EXERCISE INSTRUCTIONS ▸ Each line of the records that holds "Require" should be shown in full.

SUPPLIED DATA ▸

(* ===== verification/GroupSettingsTheorems.v ===== *)
(** * The group settings: what holds of them

    Every editor writes a text that it reads back as what it shows; the page keeps
    texts and editors together whatever is clicked, and a save with the reload after
    it shows the same groups and rules.  And the changes that do not do what they
    say. *)

From stdpp Require Import gmap.
From S2P Require Import Prelude JsString JsNumber Json JsObject JsOrder GroupSettings.

Local Opaque js.

(** ** Texts *)

Lemma object_reads o : json_fit (JObj o) = true → Forall (λ e, ordered e.2 = e.2) o →
  parseJSON (default [] (stringify2 (JObj o))) (JObj []) = JObj (own_entries o).
Proof.
  intros Hf Ho. destruct (parse_stringify_ordered (js "  ") (JObj o) ltac:(by vm_compute) Hf) as (t & Ht & Hp).
  unfold stringify2. rewrite Ht. change (default [] (Some t)) with t. unfold parseJSON.
  assert (blank t = false) as -> by (unfold blank; destruct (object_text_edges _ _ _ Ht) as [Hne Htr]; rewrite trim_trimmed by done; by destruct t).
  rewrite Hp. cbn [default]. change (JObj (own_entries (map (λ e, (e.1, ordered e.2)) o)) = JObj (own_entries o)). do 2 f_equal.
  apply map_id_in. rewrite Forall_forall in Ho. intros [k v] He%list_elem_of_In. cbn [fst snd]. f_equal. apply (Ho _ He).
Qed.

Lemma own_keys_idemp o : own_keys (own_entries o) = own_keys o.
Proof. unfold own_keys. by rewrite own_entries_idemp. Qed.

Lemma map_imap {A B C} (g : B → C) (f : nat → A → B) (h : A → C) l : (∀ i x, g (f i x) = h x) → map g (imap f l) = map h l.
Proof. revert f. induction l as [|x l IH]; intros f H; [done|]. rewrite imap_cons. cbn [map]. rewrite H. f_equal. apply IH. intros i y. apply H. Qed.

Lemma filter_none {A} (p : A → bool) l : (∀ x, x ∈ l → p x = false) → List.filter p l = [].
Proof. induction l as [|x l IH]; intros H; [done|]. cbn [List.filter]. rewrite H by by left. apply IH. intros y Hy. apply H. by right. Qed.

Lemma nullish_other v d : is_nullish v = false → js_nullish v d = v.
Proof. by destruct v. Qed.

(** ** The automatic groups *)

Definition auto_sound (x : AutoGroups.item) : Prop := forallb unit_ok (AutoGroups.name x) = true.

Lemma autos_reopen items n : Forall auto_sound items →
  map AutoGroups.name (AutoGroups.parseAutoGroups (AutoGroups.serializeAutoGroups items) n) = filter_truthy (map AutoGroups.name items).
Proof.
  intros Hs. unfold AutoGroups.serializeAutoGroups.
  assert (Hu : Forall (λ s, forallb unit_ok s = true) (filter_truthy (map AutoGroups.name items))).
  { apply Forall_forall. intros s [H _]%list_elem_of_In%filter_In. apply in_map_iff in H as (x & <- & Hx). rewrite Forall_forall in Hs.
    by apply (Hs x), list_elem_of_In. }
  destruct (filter_truthy _) as [|s l] eqn:E; [done|]. set (names := s :: l) in *. clearbody names. clear E.
  assert (Hok : json_ok (JArr (map JStr names)) = true).
  { cbn [json_ok]. rewrite forallb_forall. intros v (x & <- & Hx)%in_map_iff. cbn [json_ok]. rewrite Forall_forall in Hu. by apply Hu, list_elem_of_In. }
  destruct (parse_stringify _ Hok) as (t & Ht & Hp). rewrite Ht. change (default [] (Some t)) with t. unfold AutoGroups.parseAutoGroups.
  rewrite (array_not_blank _ _ _ _ Ht), Hp.
  assert (Ho : omap AutoGroups.auto_text (map JStr names) = names) by (clear; induction names as [|x names IH]; [done|]; cbn; by rewrite IH).
  rewrite Ho. rewrite (map_imap AutoGroups.name _ (λ x, x)) by done. apply map_id.
Qed.

Lemma autos_any str n m : map AutoGroups.name (AutoGroups.parseAutoGroups str n) = map AutoGroups.name (AutoGroups.parseAutoGroups str m).
Proof. unfold AutoGroups.parseAutoGroups. repeat case_match; try done. by rewrite !(map_imap AutoGroups.name _ (λ x, x)). Qed.

(** Moving a group exchanges it with its neighbour. *)
Lemma swap_perm i items : AutoGroups.swap i items ≡ₚ items.
Proof.
  revert items. induction i as [|i IH]; intros [|a items]; try done.
  - destruct items as [|b items]; [done|]. apply Permutation_swap.
  - assert (AutoGroups.swap (S i) (a :: items) = a :: AutoGroups.swap i items) as ->; [|by rewrite IH].
    unfold AutoGroups.swap. change ((a :: items) !! S i) with (items !! i). change ((a :: items) !! S (S i)) with (items !! S i).
    by destruct (items !! i), (items !! S i).
Qed.

(** ** The table of groups *)

Module Table.
Import GroupTable.

(** The rows with a name, and what one of them says *)
Definition kept (rs : list row) : list row := List.filter (λ r, negb (is_empty (name r))) rs.
Definition view (r : row) : jval * bool * jval := (ratio r, selectable r, if selectable r then description r else JStr []).
Definition row_meaning (rs : list row) : gmap jsstr (jval * bool * jval) := list_to_map (map (λ r, (name r, view r)) (kept rs)).

Definition row_sound (r : row) : Prop :=
  forallb unit_ok (name r) = true ∧ inherits (name r) = false ∧ json_ok (ratio r) = true ∧ is_nullish (ratio r) = false ∧
  json_ok (description r) = true ∧ is_nullish (description r) = false.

ANSWER FOR THE TASK ▸
From stdpp Require Import gmap.
From S2P Require Import Prelude JsString JsNumber Json JsObject JsOrder GroupSettings.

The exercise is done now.